Waymark Code: WMQB32
Location: Drenthe, Netherlands
Date Posted: 01/26/2016
Views: 2
The predecessor of the current mill was a mill from 1731, which burned down in 1877. Instead, they bought a mill in South Holland: Zuidplaspolder stopped the wind drainage and offered 30 large and strong and only about 40 years old mills for demolition for sale. This is the former mortar mill I of the Zuidplas (also called Y), built in 1838, which was placed between Moordrecht and Nieuwerkerk a / d IJssel.
The Vlijt since the relocation to Zuidwolde in 1878 in possession of the family Wassens.
In 1887 sales by the mill came into the possession of the farmer Frederick Lucas Steenbergen, presumably a son of Margje Arends Mulder.

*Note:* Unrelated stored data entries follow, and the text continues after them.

(** Garbage collection removes exactly the claimable reservations. *)
Lemma gcReservation_runs res s :
  in_run_dir res → no_dir s res →
  runs (gcReservation res) s tt
    (if claimable s res && bool_decide (is_Some (sys_fs s !! res)) then set_file res None s else s).
Proof.
  intros Hr Hn. unfold gcReservation, claimable.
  eapply runs_bind; [by apply runs_read|]. rewrite stat_file_healthy by done.
  destruct (sys_fs s !! res) as [f|] eqn:Hf; [|apply runs_ret].
  rewrite (bool_decide_eq_true_2 (is_Some (Some f))) by eauto. rewrite andb_true_r.
  assert (Hrm : runs (run os_Remove res; ret tt) s tt (set_file res None s)).
  { eapply runs_bind; [|apply runs_ret]. apply runs_emit_step.
    apply remove_file_healthy; [done|done|by rewrite Hf]. }
  eapply runs_bind.
  { unfold mustReadFile. eapply runs_bind; [by apply runs_read|].
    erewrite read_file_healthy by (eauto). apply runs_ret. }
  cbv zeta beta. case_decide as Hb; [by rewrite bool_decide_eq_true_2|].
  rewrite bool_decide_eq_false_2 by done. simpl.
  eapply runs_bind; [by apply runs_read|].
  destruct (match stat_file _ s with inl e => IsNotExist e | inr _ => false end); simpl; [done|].
  eapply runs_bind; [by apply runs_read|].
  case_decide; [by rewrite bool_decide_eq_true_2|].
  rewrite bool_decide_eq_false_2 by done. apply runs_ret.
Qed.

Lemma dirs_ready_set p f s : p ∉ run_dirs → dirs_ready s → dirs_ready (set_file p f s).
Proof.
  unfold run_dirs. rewrite !not_elem_of_cons. intros (? & ? & ? & _) (? & ? & ?).
  unfold dirs_ready, is_dir in *. by rewrite !set_file_ne by done.
Qed.

Lemma parent_dir_ok p d s : Dir p = d → is_dir s d → parent_is_dir (sys_fs s) p = true.
Proof. intros Hp (f & Hf & Hd). unfold parent_is_dir. by rewrite Hp, Hf. Qed.

(** Creating the reservation and writing the volume's name to it. *)
Lemma take_reservation_runs d v s :
  nbdDevicePathRe d = true → dirs_ready s → sys_fs s !! deviceReservationPath d = None →
  ∃ s1 t, runs (os_OpenExcl (deviceReservationPath d)) s None s1 ∧
    runs (f_WriteString (deviceReservationPath d) v) s1 tt
      (set_file (deviceReservationPath d) (Some (mkFile v false t)) s1) ∧
    ∀ q, q ≠ deviceReservationPath d → sys_fs s1 !! q = sys_fs s !! q.
Proof.
  intros Hd (_ & _ & Hdir) Hnone. set (res := deviceReservationPath d) in *.
  assert (in_run_dir res) as Hr by (by apply reservationPath_in_run).
  exists (set_file res (Some (mkFile EmptyString false (env_now (sys_ext s)))) s). eexists. split; [|split].
  - apply runs_emit_step. unfold create_excl. rewrite healthy, Hnone by done.
    by rewrite (parent_dir_ok res nbdByDeviceDir) by (done || by apply reservation_Dir).
  - apply runs_emit_step. unfold append_file. rewrite healthy, set_file_eq by done. done.
  - intros q Hq. by apply set_file_ne.
Qed.

Lemma writeVolumeNBDState_runs v d s :
  good_volume v = true → dirs_ready s → no_dir s (volumeNBDStatePath v) →
  ∃ t, runs (writeVolumeNBDState v d) s None
    (set_file (volumeNBDStatePath v) (Some (mkFile (TrimSpace d) false t)) s).
Proof.
  intros Hv Hs Hn. eexists. unfold writeVolumeNBDState.
  eapply runs_bind; [by apply ensureRunDirs_ready|]. simpl.
  apply runs_emit_step. unfold write_file.
  rewrite healthy by (by apply statePath_in_run, good_volume_plain).
  destruct (sys_fs s !! volumeNBDStatePath v) as [f|] eqn:Hf; [by rewrite (Hn f)|].
  rewrite (parent_dir_ok _ ZeroFSRunDir); [done|by apply state_Dir, good_volume_plain|apply Hs].
Qed.

(** What a reservation of device [d] for volume [v] makes of the files. *)
Definition reserved (v d : string) (s s' : Sys ext) : Prop :=
  (∃ t, sys_fs s' !! volumeNBDStatePath v = Some (mkFile d false t)) ∧
  (∃ t, sys_fs s' !! deviceReservationPath d = Some (mkFile v false t)) ∧
  ∀ q, q ≠ volumeNBDStatePath v → q ≠ deviceReservationPath d → sys_fs s' !! q = sys_fs s !! q.

Lemma claim_runs v d rest s :
  good_volume v = true → nbdDevicePathRe d = true → dirs_ready s →
  no_dir s (volumeNBDStatePath v) → no_dir s (deviceReservationPath d) → dev_free s d = true →
  ∃ s', runs (reserveScan v (d :: rest)) s (inr d) s' ∧ reserved v d s s'.
Proof.
  intros Hv Hd Hs Hnv Hnd Hfree. unfold dev_free in Hfree.
  destruct (connection s d) as [e|[]] eqn:Hc; [done|done|].
  set (res := deviceReservationPath d) in *. set (stp := volumeNBDStatePath v) in *.
  assert (stp ≠ res) as Hne by (apply statePath_reservationPath; [by apply good_volume_plain|done]).
  pose proof (gcReservation_runs res s (reservationPath_in_run d Hd) Hnd) as Hgc.
  rewrite Hfree in Hgc. simpl in Hgc. set (s1 := if bool_decide _ then _ else s) in Hgc.
  assert (sys_fs s1 !! res = None ∧ (∀ q, q ≠ res → sys_fs s1 !! q = sys_fs s !! q) ∧ dirs_ready s1)
    as (Hnone & Hsame & Hs1).
  { unfold s1. case_bool_decide as Hex.
    - rewrite set_file_eq. split; [done|]. split; [intros; by apply set_file_ne|].
      apply dirs_ready_set; [by apply reservationPath_not_dir|done].
    - split; [by apply eq_None_not_Some|done]. }
  destruct (take_reservation_runs d v s1 Hd Hs1 Hnone) as (s2 & t & Hopen & Hwr & Hsame2).
  fold res in Hopen, Hwr, Hsame2. set (s3 := set_file res _ s2) in Hwr.
  assert (∀ q, q ≠ res → sys_fs s3 !! q = sys_fs s !! q) as Hsame3.
  { intros q Hq. unfold s3. rewrite set_file_ne by done. by rewrite Hsame2, Hsame. }
  assert (dirs_ready s3) as Hs3.
  { pose proof (reservationPath_not_dir d Hd) as Hnot. fold res in Hnot. unfold run_dirs in Hnot.
    rewrite !not_elem_of_cons in Hnot. destruct Hnot as (? & ? & ? & _).
    unfold dirs_ready, is_dir. by rewrite !Hsame3 by done. }
  destruct (writeVolumeNBDState_runs v d s3 Hv Hs3) as [t' Hw].
  { unfold no_dir. fold stp. by rewrite Hsame3. }
  rewrite device_trim in Hw by done. fold stp in Hw.
  exists (set_file stp (Some (mkFile d false t')) s3). split.
  - cbn [reserveScan]. eapply runs_bind; [apply isNBDConnected_runs|]. rewrite Hc. cbv zeta.
    eapply runs_bind; [exact Hgc|]. eapply runs_bind; [exact Hopen|]. simpl.
    eapply runs_bind; [exact Hwr|]. eapply runs_bind; [exact Hw|]. apply runs_ret.
  - split; [|split].
    + eexists. apply set_file_eq.
    + eexists. fold res. rewrite set_file_ne by done. unfold s3. apply set_file_eq.
    + intros q Hq1 Hq2. rewrite set_file_ne by done. by apply Hsame3.
Qed.

(** A device that is not free is skipped and nothing changes. *)
Lemma skip_runs v d rest s r s' :
  nbdDevicePathRe d = true → no_dir s (deviceReservationPath d) → dev_free s d = false →
  runs (reserveScan v rest) s r s' → runs (reserveScan v (d :: rest)) s r s'.
Proof.
  intros Hd Hnd Hfree Hrest. unfold dev_free in Hfree. cbn [reserveScan].
  eapply runs_bind; [apply isNBDConnected_runs|].
  destruct (connection s d) as [e|[]] eqn:Hc; [done|done|]. cbv zeta.
  pose proof (gcReservation_runs _ s (reservationPath_in_run d Hd) Hnd) as Hgc.
  rewrite Hfree in Hgc. eapply runs_bind; [exact Hgc|]. simpl.
  eapply runs_bind.
  { apply runs_emit_step. unfold create_excl.
    unfold claimable in Hfree. destruct (sys_fs s !! deviceReservationPath d); [|done].
    by rewrite healthy by (by apply reservationPath_in_run). }
  exact Hrest.
Qed.

(** The scan takes the first free device. *)
Lemma reserveScan_runs v devs s :
  good_volume v = true → dirs_ready s → no_dir s (volumeNBDStatePath v) →
  (∀ d, d ∈ devs → nbdDevicePathRe d = true ∧ no_dir s (deviceReservationPath d)) →
  match List.find (dev_free s) devs with
  | Some d => ∃ s', runs (reserveScan v devs) s (inr d) s' ∧ reserved v d s s'
  | None => runs (reserveScan v devs) s (inl "no free /dev/nbd* devices available") s
  end.
Proof.
  intros Hv Hs Hnv. induction devs as [|d devs IH]; intros Hdevs; [apply runs_ret|].
  destruct (Hdevs d) as [Hd Hnd]; [by left|]. cbn [List.find].
  destruct (dev_free s d) eqn:Hfree; [by apply claim_runs|].
  assert (∀ d, d ∈ devs → nbdDevicePathRe d = true ∧ no_dir s (deviceReservationPath d)) as Hdevs'
    by (intros d' ?; apply Hdevs; by right).
  specialize (IH Hdevs'). destruct (List.find (dev_free s) devs).
  - destruct IH as (s' & Hr & Hres). exists s'. split; [by apply skip_runs|done].
  - by apply skip_runs.
Qed.

(** The run directory holds no directory but its own. *)
Definition tidy (s : Sys ext) : Prop :=
  ∀ p f, in_run_dir p → sys_fs s !! p = Some f → f_dir f = true → p ∈ run_dirs.

Lemma tidy_no_dir s p : tidy s → in_run_dir p → p ∉ run_dirs → no_dir s p.
Proof. intros Ht Hp Hn f Hf. destruct (f_dir f) eqn:Hd; [|done]. by destruct Hn; eapply Ht. Qed.

Lemma tidy_no_dir_state s v : tidy s → good_volume v = true → no_dir s (volumeNBDStatePath v).
Proof.
  intros Ht Hv. apply tidy_no_dir; [done| |by apply statePath_not_dir].
  by apply statePath_in_run, good_volume_plain.
Qed.

Lemma tidy_no_dir_reservation s d : tidy s → nbdDevicePathRe d = true → no_dir s (deviceReservationPath d).
Proof. intros. apply tidy_no_dir; auto using reservationPath_in_run, reservationPath_not_dir. Qed.

Definition devices_of (s : Sys ext) : list string := devices (mkWorld s []).

(** [reserveFresh] takes the first free device in the order of the numbers. *)
Lemma reserveFresh_runs v s :
  good_volume v = true → dirs_ready s → tidy s →
  match List.find (dev_free s) (devices_of s) with
  | Some d => ∃ s', runs (reserveFresh v) s (inr d) s' ∧ reserved v d s s'
  | None => ∃ msg, runs (reserveFresh v) s (inl msg) s
  end.
Proof.
  intros Hv Hs Ht.
  assert (Hlist : runs listNBDDevices s (inr (devices_of s)) s).
  { intros w <-. by rewrite listNBDDevices_eq. }
  pose proof (reserveScan_runs v (devices_of s) s Hv Hs (tidy_no_dir_state s v Ht Hv)) as Hscan.
  destruct (devices_of s) as [|d0 ds] eqn:Hdevs.
  - eexists. eapply runs_bind; [exact Hlist|]. apply runs_ret.
  - rewrite <- Hdevs in *. destruct (List.find (dev_free s) (devices_of s)) as [d|].
    + destruct Hscan as (s' & Hr & Hres).
      { intros d' Hd'. apply elem_of_devices in Hd' as [Hre _].
        auto using tidy_no_dir_reservation. }
      exists s'. split; [|done]. eapply runs_bind; [exact Hlist|].
      rewrite Hdevs in *. exact Hr.
    + eexists. eapply runs_bind; [exact Hlist|]. rewrite Hdevs in *. apply Hscan.
      intros d' Hd'. rewrite <- Hdevs in Hd'. apply elem_of_devices in Hd' as [Hre _].
      auto using tidy_no_dir_reservation.
Qed.

(** ** What a state file says *)

Definition holds (s : Sys ext) (v d : string) : Prop :=
  ∃ f, sys_fs s !! volumeNBDStatePath v = Some f ∧ f_dir f = false ∧ TrimSpace (f_data f) = d ∧ d ≠ EmptyString.

Lemma readVolumeNBDState_runs v s :
  good_volume v = true →
  ∃ r, runs (readVolumeNBDState v) s r s ∧ ∀ d, r = Some d ↔ holds s v d.
Proof.
  intros Hv. unfold readVolumeNBDState.
  assert (in_run_dir (volumeNBDStatePath v)) as Hp by (by apply statePath_in_run, good_volume_plain).
  destruct (sys_fs s !! volumeNBDStatePath v) as [f|] eqn:Hf.
  - destruct (f_dir f) eqn:Hd.
    + exists None. split.
      * eapply runs_bind; [by apply runs_read|]. unfold read_file. rewrite healthy, Hf, Hd by done.
        apply runs_ret.
      * intros d. unfold holds. split; [done|]. intros (f' & Hf' & Hd' & _). congruence.
    + exists (if decide (TrimSpace (f_data f) = EmptyString) then None else Some (TrimSpace (f_data f))). split.
      * eapply runs_bind; [by apply runs_read|]. erewrite read_file_healthy by eauto. apply runs_ret.
      * intros d. unfold holds. case_decide as Hb; split; intros Hx; simplify_eq.
        -- destruct Hx as (f' & Hf' & _ & <- & Hne). congruence.
        -- eauto.
        -- destruct Hx as (f' & Hf' & _ & <- & Hne). congruence.
  - exists None. split.
    + eapply runs_bind; [by apply runs_read|]. unfold read_file. rewrite healthy, Hf by done. apply runs_ret.
    + intros d. split; [done|]. intros (f & Hf' & _). congruence.
Qed.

He sold the mill 23 years later to a member of the fam. Wassens. Since then, the mill has been continuously in the possession of the Wassens family. After 25 years, Jan waved Wassens, married to Aaltje Wobben, the scepter of this property. He left in the period 1935 - 1955 in the area around the mill a church, a parsonage and several houses build.
His successor was another John Wassens. Currently, the mill managed by the two brothers, Jan and Klaas Wassens.
In 1940 brought millwright Bishop (Dalfsen) a streamlined nose. After the Second World War the mill to stop and was neglected. In 1960, a restoration and was there again every now and then milled. The big grain company's family Wassens remained substantially so that there was a new period of decline.
In 1980/81 followed a major restoration. Since then, again played regularly but it apparently was not enough, now the mill again silent. On April 1, 2002 escaped - had already been shut down - mill to arson by rapid intervention by the fire brigade.
On May 5, 2004, both stocks were ironed, apparently because there was something wrong with the construction thereof. Since then nothing happened and recovery seems to turn skilled mill does not arise.
The current owner Wassens it feels reportedly rare.
This mill has largely South Holland proportions yet. It seems like just a mill belt is raised and the flight was shortened around the octagon. This makes particularly the hood proportionately far too big and too heavy; thus goes wheeling anything but light!
What also stands out strongly is the huge conical upper wheel of this mill. Perhaps the best memories of the period that the mill also Zuidplas dry ground and -hield.